SEATTLE — The Seattle City Council has decided to table deliberations during the coronavirus pandemic for the amended payroll tax legislation that seeks to tax big businesses like Amazon.
Seattle City Council President M. Lorena Gonzalez explained the decision in a memo this week, citing Governor Jay Inslee's proclamation that prevents agencies from meeting in person during the COVID-19 pandemic to limit the spread of the virus.
Under the proclamation, state and local agencies are prohibited from meeting in person and from taking action unless those matters are necessary and routine matters or are necessary to respond to the COVID-19 outbreak.
The proposed payroll tax legislation, co-sponsored by Seattle City Councilmembers Tammy Morales and Kshama Sawant, calls for imposing a 1.3% tax on the city's biggest companies with payrolls of $7 million or more annually, in an attempt to raise $500 million dollars a year for housing and homelessness services.
Earlier this year, Sawant and Morales amended the legislation to include that $200 million in the first year would be used for a local coronavirus recovery plan, and put $500 check in the hands of most people.
Despite that change, Council President Gonzalez said the legislation as a whole still does not meet the criteria to continue deliberations under Gov.
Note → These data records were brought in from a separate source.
(* ===== verification/Mailer.v ===== *)
(** * Delivery of codes by mail ([pkg/platform/mailer/smtp.go])

    [SendCode] drives the client of [net/smtp] over a connection.  The model
    keeps a trace of what leaves the process: the connections, the TLS
    handshakes with the settings they verify against, every line with the
    channel it was written to, and the lines of the log.  What the peer
    answers is a parameter, [Peer], that reads and moves an environment [W].
    The client's own steps, its greeting, its extensions and its two
    authentication schemes, are those of the standard library. *)
From S2P Require Import Prelude GoStrings Base64 Iam.

(** An error of the network or of the protocol, as far as the code looks at
    it: whether it is a timeout, and the code of a [textproto.Error]. *)
Record smtp_error := mkSmtpError { se_timeout : bool; se_code : option Z }.
Definition protocol_error (code : Z) : smtp_error := mkSmtpError false (Some code).
Definition other_error : smtp_error := mkSmtpError false None.

(** The settings of [tls.Config] the code sets; [tls_roots] stands for the
    others, which a clone keeps. *)
Record TLSConfig := mkTLSConfig { tls_ServerName : string; tls_MinVersion : Z; tls_InsecureSkipVerify : bool; tls_roots : string }.
Definition VersionTLS12 : Z := 771.

(** @src pkg/platform/mailer/smtp.go:27-32 Config *)
Record Config := mkConfig {
  Enabled : bool; Host : string; Port : string; Username : string; Password_ : string; From : string; TLSMode : string;
  Timeout : Z; cfg_TLSConfig : option TLSConfig }.

(** @src pkg/platform/mailer/smtp.go:22-25 ErrTLS to ErrDelivery *)
Definition ErrTLS : error := EWrap "SMTP certificate or TLS negotiation failed" ErrAuthenticationUnavailable.
Definition ErrAuthentication : error := EWrap "SMTP authentication failed" ErrAuthenticationUnavailable.
Definition ErrTimeout : error := EWrap "SMTP timeout" ErrAuthenticationUnavailable.
Definition ErrDelivery : error := ErrMailRejected.

(** @src pkg/platform/mailer/smtp.go:176-185 transportError *)
Definition transportError (err : smtp_error) (fallback : error) : error := if se_timeout err then ErrTimeout else fallback.

(** @src pkg/platform/mailer/smtp.go:166-175 deliveryError *)
Definition deliveryError (err : smtp_error) : error :=
  match se_code err with
  | Some code => if bool_decide (code ∈ [450; 452; 550; 551; 552; 553; 554]) then ErrDelivery
                 else transportError err ErrAuthenticationUnavailable
  | None => transportError err ErrAuthenticationUnavailable
  end.

(** What leaves the process. *)
Inductive event :=
  | Dialed (address : string)
  | Handshake (config : TLSConfig)
  | Line (secure : bool) (line : string)
  | Reply (code : Z)
  | Message (secure : bool) (text : string)
  | LogFailed (digest : string) (purpose : EmailCodePurpose) (err : error)
  | LogStored (digest : string) (purpose : EmailCodePurpose).

(** The peer: connecting, the handshake, its greeting, its answer to a line
    with the code and the text of the reply, writing the message and the reply
    to it, and the context of the call.  A failure of the network is a timeout
    or another one. *)
Inductive failure := timed_out | broken.
Class Peer (W : Type) := {
  peer_dial : string -> W -> option failure * W;
  peer_handshake : TLSConfig -> W -> option failure * W;
  peer_greeting : W -> (failure + Z) * W;
  peer_answer : string -> W -> (failure + (Z * string)) * W;
  peer_write : string -> W -> option failure * W;
  peer_accept : W -> (failure + Z) * W;
  peer_ctx_err : W -> option LibErr;
}.

(** The client of [net/smtp]. *)
Record Client := mkClient { c_tls : bool; c_ext : list string; c_didHello : bool; c_serverName : string }.

Section SMTP.
Context {W : Type} `{Peer W} `{Unicode} `{MailParser} (hmac_sha256 : string -> string -> string) (hex_EncodeToString : string -> string).
Variable cfg : Config.
Variable logger : bool.
Variable pepper : string.

(** The world with the trace. *)
Definition S : Type := W * list event.
(** A step that may fail with an error of the network. *)
Definition N (A : Type) : Type := S -> (smtp_error + A) * S.
#[local] Instance N_ret : MRet N := fun A a s => (inr a, s).
#[local] Instance N_bind : MBind N := fun A B k m s => match m s with (inl e, s) => (inl e, s) | (inr a, s) => k a s end.
Definition fail {A} (e : smtp_error) : N A := fun s => (inl e, s).
Definition emit (ev : event) : N unit := fun '(w, t) => (inr tt, (w, t ++ [ev])).
Definition ask {A} (f : W -> (failure + A) * W) : N A := fun '(w, t) =>
  let '(r, w) := f w in
  (match r with inl timed_out => inl (mkSmtpError true None) | inl broken => inl other_error | inr a => inr a end, (w, t)).
Definition ask_unit (f : W -> option failure * W) : N unit :=
  ask (fun w => let '(e, w) := f w in (match e with Some e => inl e | None => inr tt end, w)).
Definition recover {A} (m : N A) : N (smtp_error + A) := fun s => let '(r, s) := m s in (inr r, s).

(** [expectCode] of [net/textproto]. *)
Definition code_matches (expect code : Z) : bool :=
  if (1 <=? expect) && (expect <? 10) then code / 100 =? expect
  else if (10 <=? expect) && (expect <? 100) then code / 10 =? expect
  else if (100 <=? expect) && (expect <? 1000) then code =? expect else true.

(** [Client.cmd] *)
Definition cmd (c : Client) (expect : Z) (line : string) : N (Z * string) :=
  _ ← emit (Line (c_tls c) line);
  reply ← ask (peer_answer line);
  _ ← emit (Reply reply.1);
  if code_matches expect reply.1 then mret reply else fail (protocol_error reply.1).

(** The keywords of the lines of an EHLO reply after the first. *)
Definition extensions (msg : string) : list string :=
  map (fun line => default "" (head (Split line (of_code 32)))) (tail (Split msg (of_code 10))).

(** [ehlo], [helo] and [hello].  A client whose greeting failed is not used
    again. *)
Definition ehlo (c : Client) : N Client :=
  reply ← cmd c 250 "EHLO localhost";
  mret (mkClient (c_tls c) (extensions reply.2) (c_didHello c) (c_serverName c)).
Definition helo (c : Client) : N Client :=
  let c := mkClient (c_tls c) [] (c_didHello c) (c_serverName c) in
  _ ← cmd c 250 "HELO localhost"; mret c.
Definition hello (c : Client) : N Client :=
  if c_didHello c then mret c
  else
    let c := mkClient (c_tls c) (c_ext c) true (c_serverName c) in
    r ← recover (ehlo c);
    match r with inr c => mret c | inl _ => helo c end.

(** [Client.StartTLS]: the handshake happens when the new channel is first
    written to, and the greeting is repeated on it. *)
Definition StartTLS (c : Client) (config : TLSConfig) : N Client :=
  c ← hello c;
  _ ← cmd c 220 "STARTTLS";
  _ ← emit (Handshake config);
  _ ← ask_unit (peer_handshake config);
  ehlo (mkClient true (c_ext c) (c_didHello c) (c_serverName c)).

(** [Client.Quit] *)
Definition Quit (c : Client) : N unit := c ← hello c; _ ← cmd c 221 "QUIT"; mret tt.

(** The initial response of PLAIN, and who may give it: the scheme of the
    standard library refuses a clear channel except to the local host.
    @src pkg/platform/mailer/smtp.go:151-158 (explicitPlainAuth) Start *)
Definition plain_response : string := of_bytes [of_code 0] +:+ Username cfg +:+ of_bytes [of_code 0] +:+ Password_ cfg.
Definition isLocalhost (name : string) : bool := bool_decide (name ∈ ["localhost"; "127.0.0.1"; "::1"]).
Definition explicitPlainAuth_Start (c : Client) : option string :=
  if negb (String.eqb (c_serverName c) (Host cfg)) then None else Some plain_response.
Definition PlainAuth_Start (c : Client) : option string :=
  if negb (c_tls c) && negb (isLocalhost (c_serverName c)) then None
  else if negb (String.eqb (c_serverName c) (Host cfg)) then None else Some plain_response.

(** [base64.StdEncoding]: the raw encoding with its padding. *)
Definition base64_encode (s : string) : string :=
  Base64.EncodeToString RawStd s +:+ match len s mod 3 with 1 => "==" | 2 => "=" | _ => "" end.

(** [Client.Auth]: no scheme answers a challenge, so that anything but 235
    ends it.
    @src pkg/platform/mailer/smtp.go:159-164 (explicitPlainAuth) Next *)
Definition Auth (start : Client -> option string) (c : Client) : N Client :=
  c ← hello c;
  match start c with
  | None => _ ← recover (Quit c); fail other_error
  | Some resp =>
      reply ← cmd c 0 ("AUTH PLAIN " +:+ base64_encode resp);
      if reply.1 =? 235 then mret c
      else
        _ ← recover (cmd c 501 "*"); _ ← recover (Quit c);
        fail (if reply.1 =? 334 then other_error else protocol_error reply.1)
  end.

Definition has_newline (s : string) : bool := existsb (fun a => (code a =? 13) || (code a =? 10)) (bytes s).

(** [Client.Mail] and [Client.Rcpt] *)
Definition Mail (c : Client) (from : string) : N unit :=
  if has_newline from then fail other_error
  else
    c ← hello c;
    _ ← cmd c 250 ("MAIL FROM:<" +:+ from +:+ ">" +:+ (if bool_decide ("8BITMIME" ∈ c_ext c) then " BODY=8BITMIME" else "") +:+
                   (if bool_decide ("SMTPUTF8" ∈ c_ext c) then " SMTPUTF8" else ""));
    mret tt.
Definition Rcpt (c : Client) (to : string) : N unit :=
  if has_newline to then fail other_error else _ ← cmd c 25 ("RCPT TO:<" +:+ to +:+ ">"); mret tt.

(** [net.JoinHostPort] *)
Definition JoinHostPort (host port : string) : string :=
  if existsb (fun a => code a =? 58) (bytes host) then "[" +:+ host +:+ "]:" +:+ port else host +:+ ":" +:+ port.

Definition crlf : string := of_bytes [of_code 13; of_code 10].
(** @src pkg/platform/mailer/smtp.go:133-133 (SendCode) message *)
Definition message (sender recipient code : string) : string :=
  "From: " +:+ sender +:+ crlf +:+ "To: " +:+ recipient +:+ crlf +:+ "Subject: Your verification code" +:+ crlf +:+
  "MIME-Version: 1.0" +:+ crlf +:+ "Content-Type: text/plain; charset=UTF-8" +:+ crlf +:+ crlf +:+
  "Your verification code is " +:+ code +:+ ". It expires in 10 minutes." +:+ crlf.

(** The client's settings keep the roots that were configured, and always
    verify the host with TLS 1.2 or later.
    @src pkg/platform/mailer/smtp.go:78-84 (SendCode) tlsConfig *)
Definition tlsConfig : TLSConfig :=
  mkTLSConfig (Host cfg) VersionTLS12 false (match cfg_TLSConfig cfg with Some t => tls_roots t | None => "" end).

(** A step whose error ends [SendCode]. *)
Definition step {A} (m : N A) (f : smtp_error -> error) (k : A -> S -> option error * S) : S -> option error * S := fun s =>
  match m s with (inl e, s) => (Some (f e), s) | (inr a, s) => k a s end.
Definition unavailable (e : smtp_error) : error := transportError e ErrAuthenticationUnavailable.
Inslee's proclamation.
"I have become increasingly concerned that the substance of this proposal and the facts established in its legislative findings do not meet the high standard necessary to support the conclusion that the package as a whole is either routine and necessary or sufficiently related to COVID-19 and the current public health crisis," wrote President Gonzalez in her memo to fellow city councilors.
The concerns were brought to President Gonzalez by Councilmember Lisa Herbold, according to the memo.
Prior to the coronavirus pandemic, the legislation was strictly geared towards creating more affordable housing and a Green New Deal.
Seattle Mayor Jenny Durkan has been critical of the legislation, which some are calling a "Head Tax 2.0."
While Sawant and Morales were originally trying to get the legislation passed by June to help with coronavirus relief, it appears the proposal will go on the back burner, at least while Gov. Inslee's proclamation remains in effect.